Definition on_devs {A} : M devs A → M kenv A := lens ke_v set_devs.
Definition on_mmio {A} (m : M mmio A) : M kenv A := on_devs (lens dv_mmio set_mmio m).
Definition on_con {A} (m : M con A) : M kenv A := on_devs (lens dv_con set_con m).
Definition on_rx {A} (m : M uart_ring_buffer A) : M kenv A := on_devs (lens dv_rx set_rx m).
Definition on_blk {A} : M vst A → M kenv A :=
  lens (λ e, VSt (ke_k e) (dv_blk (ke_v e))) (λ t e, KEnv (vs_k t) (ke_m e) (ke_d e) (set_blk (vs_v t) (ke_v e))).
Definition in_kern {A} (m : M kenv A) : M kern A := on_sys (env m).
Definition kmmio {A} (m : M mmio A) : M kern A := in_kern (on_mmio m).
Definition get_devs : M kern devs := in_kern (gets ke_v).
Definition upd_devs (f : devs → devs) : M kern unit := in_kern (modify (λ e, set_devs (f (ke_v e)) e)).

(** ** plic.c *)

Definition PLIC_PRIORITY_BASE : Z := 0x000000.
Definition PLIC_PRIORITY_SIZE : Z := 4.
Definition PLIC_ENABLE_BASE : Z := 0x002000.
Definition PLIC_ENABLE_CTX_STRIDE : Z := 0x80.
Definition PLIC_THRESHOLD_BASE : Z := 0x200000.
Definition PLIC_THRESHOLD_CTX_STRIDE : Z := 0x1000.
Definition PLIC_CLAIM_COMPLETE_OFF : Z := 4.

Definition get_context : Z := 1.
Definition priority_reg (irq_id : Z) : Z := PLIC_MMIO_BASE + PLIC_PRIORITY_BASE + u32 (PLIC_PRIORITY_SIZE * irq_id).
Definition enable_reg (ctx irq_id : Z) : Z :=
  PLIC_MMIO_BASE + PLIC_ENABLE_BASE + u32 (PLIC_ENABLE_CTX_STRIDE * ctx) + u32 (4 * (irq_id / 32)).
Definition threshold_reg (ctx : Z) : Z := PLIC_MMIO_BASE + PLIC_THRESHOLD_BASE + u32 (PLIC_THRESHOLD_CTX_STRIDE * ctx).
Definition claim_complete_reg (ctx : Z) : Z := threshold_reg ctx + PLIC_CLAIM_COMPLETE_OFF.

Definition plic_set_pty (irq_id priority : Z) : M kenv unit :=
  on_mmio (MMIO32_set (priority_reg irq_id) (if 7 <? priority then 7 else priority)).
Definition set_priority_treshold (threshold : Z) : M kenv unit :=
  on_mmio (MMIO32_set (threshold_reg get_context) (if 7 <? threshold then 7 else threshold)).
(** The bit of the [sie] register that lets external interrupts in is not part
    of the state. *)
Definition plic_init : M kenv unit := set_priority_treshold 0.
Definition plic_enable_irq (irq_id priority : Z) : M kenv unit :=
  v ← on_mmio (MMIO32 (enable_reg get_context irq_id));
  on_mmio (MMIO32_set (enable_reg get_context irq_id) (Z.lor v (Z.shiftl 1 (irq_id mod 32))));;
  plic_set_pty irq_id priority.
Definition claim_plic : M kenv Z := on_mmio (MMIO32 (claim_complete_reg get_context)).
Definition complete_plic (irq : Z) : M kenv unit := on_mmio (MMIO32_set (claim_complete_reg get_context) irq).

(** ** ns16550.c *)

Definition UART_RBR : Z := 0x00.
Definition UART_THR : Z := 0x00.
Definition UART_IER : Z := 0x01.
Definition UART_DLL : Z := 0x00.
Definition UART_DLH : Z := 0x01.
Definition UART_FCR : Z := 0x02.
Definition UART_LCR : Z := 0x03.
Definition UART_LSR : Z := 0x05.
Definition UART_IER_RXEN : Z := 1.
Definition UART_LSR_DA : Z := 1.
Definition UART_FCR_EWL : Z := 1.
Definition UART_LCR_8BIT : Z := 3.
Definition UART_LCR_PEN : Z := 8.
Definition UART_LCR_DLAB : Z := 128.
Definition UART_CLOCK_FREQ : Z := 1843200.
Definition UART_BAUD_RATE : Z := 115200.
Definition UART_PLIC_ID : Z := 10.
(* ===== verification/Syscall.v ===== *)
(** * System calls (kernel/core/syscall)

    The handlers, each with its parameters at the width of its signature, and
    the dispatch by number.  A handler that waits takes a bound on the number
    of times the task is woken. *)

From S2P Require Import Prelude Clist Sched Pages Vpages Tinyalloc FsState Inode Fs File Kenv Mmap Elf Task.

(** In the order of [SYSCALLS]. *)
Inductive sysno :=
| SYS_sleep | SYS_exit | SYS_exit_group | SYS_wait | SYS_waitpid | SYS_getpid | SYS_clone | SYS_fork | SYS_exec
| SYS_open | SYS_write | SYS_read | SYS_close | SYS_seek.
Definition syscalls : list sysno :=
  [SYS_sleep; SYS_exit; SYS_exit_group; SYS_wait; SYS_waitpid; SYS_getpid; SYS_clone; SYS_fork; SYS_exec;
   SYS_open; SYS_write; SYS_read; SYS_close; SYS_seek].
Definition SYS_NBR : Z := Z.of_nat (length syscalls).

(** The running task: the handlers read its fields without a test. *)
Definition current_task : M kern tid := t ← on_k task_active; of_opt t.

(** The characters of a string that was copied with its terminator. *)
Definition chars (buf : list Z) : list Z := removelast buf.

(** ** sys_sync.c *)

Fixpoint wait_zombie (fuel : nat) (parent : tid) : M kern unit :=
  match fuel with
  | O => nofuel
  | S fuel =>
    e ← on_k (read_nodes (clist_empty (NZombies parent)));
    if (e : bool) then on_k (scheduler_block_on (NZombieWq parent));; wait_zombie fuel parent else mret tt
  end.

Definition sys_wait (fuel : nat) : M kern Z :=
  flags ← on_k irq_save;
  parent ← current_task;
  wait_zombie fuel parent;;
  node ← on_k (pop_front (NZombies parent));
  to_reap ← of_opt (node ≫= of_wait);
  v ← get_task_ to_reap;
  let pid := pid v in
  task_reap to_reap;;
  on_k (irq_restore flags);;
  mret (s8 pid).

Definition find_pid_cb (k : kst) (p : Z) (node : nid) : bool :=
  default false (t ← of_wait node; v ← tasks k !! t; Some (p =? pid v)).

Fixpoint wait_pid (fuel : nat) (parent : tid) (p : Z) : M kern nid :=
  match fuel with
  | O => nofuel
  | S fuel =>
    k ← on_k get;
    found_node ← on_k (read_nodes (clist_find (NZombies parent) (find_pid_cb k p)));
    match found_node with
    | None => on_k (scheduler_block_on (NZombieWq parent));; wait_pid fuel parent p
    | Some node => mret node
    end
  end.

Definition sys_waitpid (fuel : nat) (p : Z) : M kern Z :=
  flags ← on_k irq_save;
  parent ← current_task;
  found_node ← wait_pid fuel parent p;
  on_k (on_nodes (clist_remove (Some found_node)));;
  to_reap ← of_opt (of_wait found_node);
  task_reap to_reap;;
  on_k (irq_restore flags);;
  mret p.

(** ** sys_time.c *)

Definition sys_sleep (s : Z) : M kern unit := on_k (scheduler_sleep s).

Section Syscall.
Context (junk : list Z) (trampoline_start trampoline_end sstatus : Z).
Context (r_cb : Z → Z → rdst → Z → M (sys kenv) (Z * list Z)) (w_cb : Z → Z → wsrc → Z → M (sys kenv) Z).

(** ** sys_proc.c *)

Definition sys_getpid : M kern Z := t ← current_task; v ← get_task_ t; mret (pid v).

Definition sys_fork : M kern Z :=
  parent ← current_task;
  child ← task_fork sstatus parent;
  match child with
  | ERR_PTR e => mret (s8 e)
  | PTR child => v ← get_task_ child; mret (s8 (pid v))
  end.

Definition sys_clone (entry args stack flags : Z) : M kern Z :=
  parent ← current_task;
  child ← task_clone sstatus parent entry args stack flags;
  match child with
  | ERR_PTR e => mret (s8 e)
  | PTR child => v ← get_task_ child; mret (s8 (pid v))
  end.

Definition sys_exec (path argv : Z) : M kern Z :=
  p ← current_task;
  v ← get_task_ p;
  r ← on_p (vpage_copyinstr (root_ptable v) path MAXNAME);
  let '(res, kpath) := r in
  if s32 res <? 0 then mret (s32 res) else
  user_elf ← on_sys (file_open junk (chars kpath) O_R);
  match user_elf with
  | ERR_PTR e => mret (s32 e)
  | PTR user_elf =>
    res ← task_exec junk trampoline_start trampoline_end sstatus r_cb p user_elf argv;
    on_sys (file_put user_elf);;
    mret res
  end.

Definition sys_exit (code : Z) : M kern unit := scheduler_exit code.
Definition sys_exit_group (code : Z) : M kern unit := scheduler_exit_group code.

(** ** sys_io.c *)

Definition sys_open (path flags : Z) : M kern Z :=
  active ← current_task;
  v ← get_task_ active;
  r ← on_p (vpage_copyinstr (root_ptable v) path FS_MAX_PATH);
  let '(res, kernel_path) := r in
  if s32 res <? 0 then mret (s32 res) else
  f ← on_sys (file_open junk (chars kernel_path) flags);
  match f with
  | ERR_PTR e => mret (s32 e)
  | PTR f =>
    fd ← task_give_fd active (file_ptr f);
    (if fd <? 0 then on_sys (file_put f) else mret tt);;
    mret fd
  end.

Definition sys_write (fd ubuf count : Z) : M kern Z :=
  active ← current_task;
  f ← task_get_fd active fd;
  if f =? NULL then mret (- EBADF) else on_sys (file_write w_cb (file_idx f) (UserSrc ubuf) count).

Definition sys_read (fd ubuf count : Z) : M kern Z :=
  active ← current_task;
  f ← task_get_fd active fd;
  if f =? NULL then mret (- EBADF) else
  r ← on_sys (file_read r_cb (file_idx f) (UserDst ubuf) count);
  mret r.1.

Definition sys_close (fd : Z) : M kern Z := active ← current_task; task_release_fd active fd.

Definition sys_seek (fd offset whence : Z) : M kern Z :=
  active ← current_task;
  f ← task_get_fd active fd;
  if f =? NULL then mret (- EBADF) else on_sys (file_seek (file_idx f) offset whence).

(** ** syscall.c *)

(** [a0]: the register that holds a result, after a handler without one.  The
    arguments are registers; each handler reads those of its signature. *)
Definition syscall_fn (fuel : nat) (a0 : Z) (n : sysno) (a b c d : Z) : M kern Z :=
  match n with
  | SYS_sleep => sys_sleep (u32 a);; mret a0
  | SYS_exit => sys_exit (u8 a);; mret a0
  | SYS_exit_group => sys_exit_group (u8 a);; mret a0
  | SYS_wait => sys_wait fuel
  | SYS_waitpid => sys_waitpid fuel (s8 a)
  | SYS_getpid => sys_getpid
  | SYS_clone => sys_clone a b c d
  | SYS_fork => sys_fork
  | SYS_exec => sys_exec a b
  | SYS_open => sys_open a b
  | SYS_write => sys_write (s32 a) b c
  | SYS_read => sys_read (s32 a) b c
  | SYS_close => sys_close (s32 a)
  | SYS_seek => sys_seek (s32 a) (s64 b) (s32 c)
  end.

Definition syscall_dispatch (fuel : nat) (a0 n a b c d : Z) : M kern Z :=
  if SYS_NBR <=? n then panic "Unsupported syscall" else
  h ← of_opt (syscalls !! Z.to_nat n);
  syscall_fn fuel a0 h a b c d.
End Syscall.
..........
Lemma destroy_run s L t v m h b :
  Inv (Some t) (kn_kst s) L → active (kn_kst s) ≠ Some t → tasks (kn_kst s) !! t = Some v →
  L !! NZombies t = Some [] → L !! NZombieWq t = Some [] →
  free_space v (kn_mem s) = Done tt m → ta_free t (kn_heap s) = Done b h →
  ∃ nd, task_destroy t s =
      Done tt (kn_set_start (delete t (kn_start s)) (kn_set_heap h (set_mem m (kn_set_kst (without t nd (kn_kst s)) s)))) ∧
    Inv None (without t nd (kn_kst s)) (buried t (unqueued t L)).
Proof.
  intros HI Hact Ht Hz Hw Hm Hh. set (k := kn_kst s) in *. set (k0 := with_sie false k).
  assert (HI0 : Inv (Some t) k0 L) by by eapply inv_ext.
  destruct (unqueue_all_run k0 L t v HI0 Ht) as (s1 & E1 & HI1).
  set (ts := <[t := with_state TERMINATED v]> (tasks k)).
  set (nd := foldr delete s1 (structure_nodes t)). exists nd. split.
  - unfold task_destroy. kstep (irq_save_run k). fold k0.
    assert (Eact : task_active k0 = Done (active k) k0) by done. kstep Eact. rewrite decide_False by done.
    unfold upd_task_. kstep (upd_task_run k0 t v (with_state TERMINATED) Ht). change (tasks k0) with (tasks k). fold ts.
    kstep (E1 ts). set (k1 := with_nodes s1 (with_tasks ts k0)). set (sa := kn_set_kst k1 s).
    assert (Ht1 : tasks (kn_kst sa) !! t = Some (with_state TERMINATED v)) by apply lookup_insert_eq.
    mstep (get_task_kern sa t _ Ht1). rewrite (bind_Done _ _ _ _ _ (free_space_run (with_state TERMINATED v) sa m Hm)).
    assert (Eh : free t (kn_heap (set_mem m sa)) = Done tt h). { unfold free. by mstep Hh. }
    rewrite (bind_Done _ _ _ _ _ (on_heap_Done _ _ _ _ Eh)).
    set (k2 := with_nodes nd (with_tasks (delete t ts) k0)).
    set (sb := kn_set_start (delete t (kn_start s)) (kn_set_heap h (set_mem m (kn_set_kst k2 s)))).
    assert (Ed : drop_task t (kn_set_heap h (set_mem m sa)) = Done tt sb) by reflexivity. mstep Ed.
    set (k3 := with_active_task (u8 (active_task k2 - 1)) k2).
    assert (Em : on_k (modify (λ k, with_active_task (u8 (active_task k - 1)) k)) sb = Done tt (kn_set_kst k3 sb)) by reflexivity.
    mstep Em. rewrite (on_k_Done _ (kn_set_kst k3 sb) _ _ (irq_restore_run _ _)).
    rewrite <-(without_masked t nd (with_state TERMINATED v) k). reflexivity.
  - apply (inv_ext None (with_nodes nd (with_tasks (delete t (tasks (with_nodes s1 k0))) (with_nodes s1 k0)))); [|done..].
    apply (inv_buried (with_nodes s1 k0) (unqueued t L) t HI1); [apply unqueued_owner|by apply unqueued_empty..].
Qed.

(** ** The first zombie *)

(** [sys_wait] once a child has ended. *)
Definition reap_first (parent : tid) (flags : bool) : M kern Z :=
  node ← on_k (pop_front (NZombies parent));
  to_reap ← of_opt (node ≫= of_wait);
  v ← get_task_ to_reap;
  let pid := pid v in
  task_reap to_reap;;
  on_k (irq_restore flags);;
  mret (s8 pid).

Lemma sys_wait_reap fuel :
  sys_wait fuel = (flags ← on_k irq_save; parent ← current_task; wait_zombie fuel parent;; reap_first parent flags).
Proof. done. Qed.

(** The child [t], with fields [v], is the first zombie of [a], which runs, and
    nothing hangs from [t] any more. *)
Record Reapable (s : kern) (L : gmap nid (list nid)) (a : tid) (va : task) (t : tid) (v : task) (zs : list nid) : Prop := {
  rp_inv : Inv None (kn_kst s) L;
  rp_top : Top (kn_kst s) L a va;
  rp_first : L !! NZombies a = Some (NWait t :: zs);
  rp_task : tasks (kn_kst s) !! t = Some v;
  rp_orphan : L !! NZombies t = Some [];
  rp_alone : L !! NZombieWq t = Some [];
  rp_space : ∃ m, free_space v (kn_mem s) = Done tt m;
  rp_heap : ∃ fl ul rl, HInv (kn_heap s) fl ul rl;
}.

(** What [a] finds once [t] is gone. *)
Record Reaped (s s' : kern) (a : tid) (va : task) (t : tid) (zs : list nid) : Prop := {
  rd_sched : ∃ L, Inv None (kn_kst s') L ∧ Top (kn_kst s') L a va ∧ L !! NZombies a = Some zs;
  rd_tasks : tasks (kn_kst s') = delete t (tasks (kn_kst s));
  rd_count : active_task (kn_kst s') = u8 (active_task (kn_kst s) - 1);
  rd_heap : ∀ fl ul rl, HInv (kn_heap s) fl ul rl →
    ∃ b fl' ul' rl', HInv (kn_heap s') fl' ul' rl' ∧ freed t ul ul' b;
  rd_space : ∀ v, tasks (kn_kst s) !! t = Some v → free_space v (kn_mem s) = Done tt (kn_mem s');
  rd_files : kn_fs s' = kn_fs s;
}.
..........
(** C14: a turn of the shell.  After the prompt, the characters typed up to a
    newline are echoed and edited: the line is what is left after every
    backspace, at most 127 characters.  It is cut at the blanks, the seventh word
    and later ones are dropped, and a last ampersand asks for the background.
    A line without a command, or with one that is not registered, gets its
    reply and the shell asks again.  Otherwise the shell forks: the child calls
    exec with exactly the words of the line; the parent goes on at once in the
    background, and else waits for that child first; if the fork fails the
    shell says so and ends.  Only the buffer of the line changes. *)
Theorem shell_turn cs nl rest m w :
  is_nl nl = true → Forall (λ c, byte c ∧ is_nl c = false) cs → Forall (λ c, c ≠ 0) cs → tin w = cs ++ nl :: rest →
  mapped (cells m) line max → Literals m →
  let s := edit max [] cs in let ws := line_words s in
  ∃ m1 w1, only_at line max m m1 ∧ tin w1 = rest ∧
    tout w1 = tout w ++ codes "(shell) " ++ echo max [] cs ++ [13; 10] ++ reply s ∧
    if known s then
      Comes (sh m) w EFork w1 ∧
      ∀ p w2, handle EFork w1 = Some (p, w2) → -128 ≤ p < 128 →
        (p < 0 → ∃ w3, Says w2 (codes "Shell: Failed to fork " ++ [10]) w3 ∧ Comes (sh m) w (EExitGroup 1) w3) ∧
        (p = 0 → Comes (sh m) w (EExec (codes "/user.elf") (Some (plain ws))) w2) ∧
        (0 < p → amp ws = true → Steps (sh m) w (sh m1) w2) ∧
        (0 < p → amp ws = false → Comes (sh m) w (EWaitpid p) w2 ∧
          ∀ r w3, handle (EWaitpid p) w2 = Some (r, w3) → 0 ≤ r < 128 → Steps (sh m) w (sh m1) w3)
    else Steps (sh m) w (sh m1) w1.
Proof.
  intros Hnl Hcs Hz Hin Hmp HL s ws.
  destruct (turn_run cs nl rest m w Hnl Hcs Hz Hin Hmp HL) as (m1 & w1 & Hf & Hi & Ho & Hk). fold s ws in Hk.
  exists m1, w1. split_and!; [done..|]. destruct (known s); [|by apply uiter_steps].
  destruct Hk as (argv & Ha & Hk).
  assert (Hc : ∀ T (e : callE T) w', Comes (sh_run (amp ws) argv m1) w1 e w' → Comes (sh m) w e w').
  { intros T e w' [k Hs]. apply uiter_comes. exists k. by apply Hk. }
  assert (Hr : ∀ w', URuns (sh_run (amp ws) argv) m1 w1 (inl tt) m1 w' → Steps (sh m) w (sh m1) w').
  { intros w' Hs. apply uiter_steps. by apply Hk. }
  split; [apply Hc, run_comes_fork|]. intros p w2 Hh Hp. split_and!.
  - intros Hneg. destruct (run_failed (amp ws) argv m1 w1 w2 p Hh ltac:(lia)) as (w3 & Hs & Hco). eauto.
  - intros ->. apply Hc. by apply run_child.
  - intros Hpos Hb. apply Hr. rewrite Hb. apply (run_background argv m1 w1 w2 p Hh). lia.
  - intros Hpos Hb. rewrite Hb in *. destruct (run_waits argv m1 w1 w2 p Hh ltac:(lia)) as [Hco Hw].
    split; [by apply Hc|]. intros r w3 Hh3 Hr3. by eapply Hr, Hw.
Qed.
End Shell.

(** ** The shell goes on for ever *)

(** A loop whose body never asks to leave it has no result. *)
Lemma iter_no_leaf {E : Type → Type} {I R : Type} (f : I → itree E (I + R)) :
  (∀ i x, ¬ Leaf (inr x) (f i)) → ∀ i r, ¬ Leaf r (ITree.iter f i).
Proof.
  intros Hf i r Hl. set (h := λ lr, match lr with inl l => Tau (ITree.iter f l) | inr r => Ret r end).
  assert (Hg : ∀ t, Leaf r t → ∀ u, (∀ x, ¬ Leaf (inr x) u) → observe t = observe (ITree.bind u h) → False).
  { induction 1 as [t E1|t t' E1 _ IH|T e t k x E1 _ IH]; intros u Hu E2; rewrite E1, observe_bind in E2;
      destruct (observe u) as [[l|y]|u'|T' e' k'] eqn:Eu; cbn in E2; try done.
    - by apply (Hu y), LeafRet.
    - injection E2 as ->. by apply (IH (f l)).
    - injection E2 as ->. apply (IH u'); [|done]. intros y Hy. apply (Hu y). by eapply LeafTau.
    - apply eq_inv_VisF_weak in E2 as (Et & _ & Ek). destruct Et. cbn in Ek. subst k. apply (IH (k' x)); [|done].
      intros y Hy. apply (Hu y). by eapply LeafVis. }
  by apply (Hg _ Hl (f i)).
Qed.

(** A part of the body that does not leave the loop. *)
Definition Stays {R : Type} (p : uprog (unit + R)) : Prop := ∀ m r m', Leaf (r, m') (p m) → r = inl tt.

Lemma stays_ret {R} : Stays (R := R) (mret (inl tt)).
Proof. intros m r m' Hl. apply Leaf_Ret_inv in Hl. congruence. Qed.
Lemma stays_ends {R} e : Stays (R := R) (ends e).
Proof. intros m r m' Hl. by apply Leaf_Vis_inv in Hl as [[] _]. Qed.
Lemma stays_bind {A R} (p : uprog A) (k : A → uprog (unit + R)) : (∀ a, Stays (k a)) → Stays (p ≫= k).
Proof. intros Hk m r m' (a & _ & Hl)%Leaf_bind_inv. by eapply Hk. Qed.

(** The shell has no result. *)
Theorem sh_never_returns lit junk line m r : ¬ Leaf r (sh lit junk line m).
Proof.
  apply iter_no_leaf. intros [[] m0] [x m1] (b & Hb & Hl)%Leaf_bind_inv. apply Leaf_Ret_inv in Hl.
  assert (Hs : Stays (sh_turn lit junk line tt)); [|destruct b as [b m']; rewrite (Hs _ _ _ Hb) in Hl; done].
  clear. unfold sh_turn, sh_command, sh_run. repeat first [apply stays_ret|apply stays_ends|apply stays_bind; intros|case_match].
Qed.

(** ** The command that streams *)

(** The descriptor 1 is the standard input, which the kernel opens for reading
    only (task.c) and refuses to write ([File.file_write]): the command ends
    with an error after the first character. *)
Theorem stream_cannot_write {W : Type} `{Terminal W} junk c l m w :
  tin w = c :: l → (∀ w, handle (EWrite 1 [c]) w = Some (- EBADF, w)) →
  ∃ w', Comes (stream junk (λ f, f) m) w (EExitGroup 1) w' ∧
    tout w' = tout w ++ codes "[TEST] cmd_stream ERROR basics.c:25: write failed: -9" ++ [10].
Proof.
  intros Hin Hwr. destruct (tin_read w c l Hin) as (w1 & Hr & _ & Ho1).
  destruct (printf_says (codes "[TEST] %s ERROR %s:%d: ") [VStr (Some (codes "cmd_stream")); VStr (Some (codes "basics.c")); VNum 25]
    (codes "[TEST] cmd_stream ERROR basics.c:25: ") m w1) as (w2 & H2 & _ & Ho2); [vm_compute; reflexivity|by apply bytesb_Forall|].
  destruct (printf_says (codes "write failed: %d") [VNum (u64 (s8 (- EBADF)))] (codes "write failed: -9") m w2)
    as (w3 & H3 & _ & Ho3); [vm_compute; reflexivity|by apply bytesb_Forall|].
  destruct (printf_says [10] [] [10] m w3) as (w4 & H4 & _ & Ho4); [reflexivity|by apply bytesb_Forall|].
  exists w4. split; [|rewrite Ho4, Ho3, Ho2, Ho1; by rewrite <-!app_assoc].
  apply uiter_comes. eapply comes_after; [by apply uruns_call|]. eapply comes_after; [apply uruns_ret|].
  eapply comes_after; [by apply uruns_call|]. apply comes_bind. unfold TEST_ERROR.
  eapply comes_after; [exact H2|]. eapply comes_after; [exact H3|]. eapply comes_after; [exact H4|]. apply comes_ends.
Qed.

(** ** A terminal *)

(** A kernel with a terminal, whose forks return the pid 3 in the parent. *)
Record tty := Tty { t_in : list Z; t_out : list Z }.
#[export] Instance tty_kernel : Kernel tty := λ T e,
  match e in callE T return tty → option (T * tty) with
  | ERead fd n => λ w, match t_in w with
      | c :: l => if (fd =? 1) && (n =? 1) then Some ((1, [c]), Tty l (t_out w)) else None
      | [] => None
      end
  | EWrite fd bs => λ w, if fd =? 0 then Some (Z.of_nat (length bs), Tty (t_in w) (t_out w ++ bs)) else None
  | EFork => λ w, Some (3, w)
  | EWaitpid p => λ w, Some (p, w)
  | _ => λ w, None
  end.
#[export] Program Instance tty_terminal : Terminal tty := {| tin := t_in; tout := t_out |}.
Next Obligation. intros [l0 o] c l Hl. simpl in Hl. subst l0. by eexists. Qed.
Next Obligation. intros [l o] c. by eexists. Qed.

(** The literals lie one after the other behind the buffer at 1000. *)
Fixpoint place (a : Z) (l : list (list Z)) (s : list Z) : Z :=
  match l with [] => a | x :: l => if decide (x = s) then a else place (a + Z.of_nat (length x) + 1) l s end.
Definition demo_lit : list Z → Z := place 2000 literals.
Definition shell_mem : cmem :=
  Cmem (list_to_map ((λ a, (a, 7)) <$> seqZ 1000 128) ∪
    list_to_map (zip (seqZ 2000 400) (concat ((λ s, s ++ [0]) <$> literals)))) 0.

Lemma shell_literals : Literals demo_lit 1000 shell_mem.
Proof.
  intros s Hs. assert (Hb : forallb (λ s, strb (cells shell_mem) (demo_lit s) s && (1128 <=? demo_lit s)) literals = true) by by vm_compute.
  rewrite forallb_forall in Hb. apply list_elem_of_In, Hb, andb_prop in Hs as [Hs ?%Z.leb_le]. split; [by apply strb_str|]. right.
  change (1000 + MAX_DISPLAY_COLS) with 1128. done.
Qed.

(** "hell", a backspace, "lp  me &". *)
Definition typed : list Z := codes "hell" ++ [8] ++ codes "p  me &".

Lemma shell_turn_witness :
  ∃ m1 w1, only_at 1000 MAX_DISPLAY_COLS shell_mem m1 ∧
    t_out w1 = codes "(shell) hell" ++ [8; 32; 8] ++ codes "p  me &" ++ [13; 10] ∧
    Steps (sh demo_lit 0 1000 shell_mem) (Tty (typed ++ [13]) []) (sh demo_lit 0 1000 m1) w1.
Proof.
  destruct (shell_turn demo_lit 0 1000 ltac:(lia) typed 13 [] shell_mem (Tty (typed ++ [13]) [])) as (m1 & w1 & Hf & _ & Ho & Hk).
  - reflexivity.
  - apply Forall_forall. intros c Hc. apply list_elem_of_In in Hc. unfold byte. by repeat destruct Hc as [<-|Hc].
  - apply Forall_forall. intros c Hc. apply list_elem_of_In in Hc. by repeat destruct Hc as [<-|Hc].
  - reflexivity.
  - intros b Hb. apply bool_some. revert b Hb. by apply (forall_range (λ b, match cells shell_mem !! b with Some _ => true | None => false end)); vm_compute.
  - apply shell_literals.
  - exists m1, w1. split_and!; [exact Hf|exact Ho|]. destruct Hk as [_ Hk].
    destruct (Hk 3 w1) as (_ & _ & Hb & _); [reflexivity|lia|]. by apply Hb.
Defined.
..........
■ PROBLEM STATEMENT
All lines that contain the word "lens" should be copied from the listing.

■ THE ANSWER
Definition on_devs {A} : M devs A → M kenv A := lens ke_v set_devs.
Definition on_mmio {A} (m : M mmio A) : M kenv A := on_devs (lens dv_mmio set_mmio m).
Definition on_con {A} (m : M con A) : M kenv A := on_devs (lens dv_con set_con m).
Definition on_rx {A} (m : M uart_ring_buffer A) : M kenv A := on_devs (lens dv_rx set_rx m).
  lens (λ e, VSt (ke_k e) (dv_blk (ke_v e))) (λ t e, KEnv (vs_k t) (ke_m e) (ke_d e) (set_blk (vs_v t) (ke_v e))).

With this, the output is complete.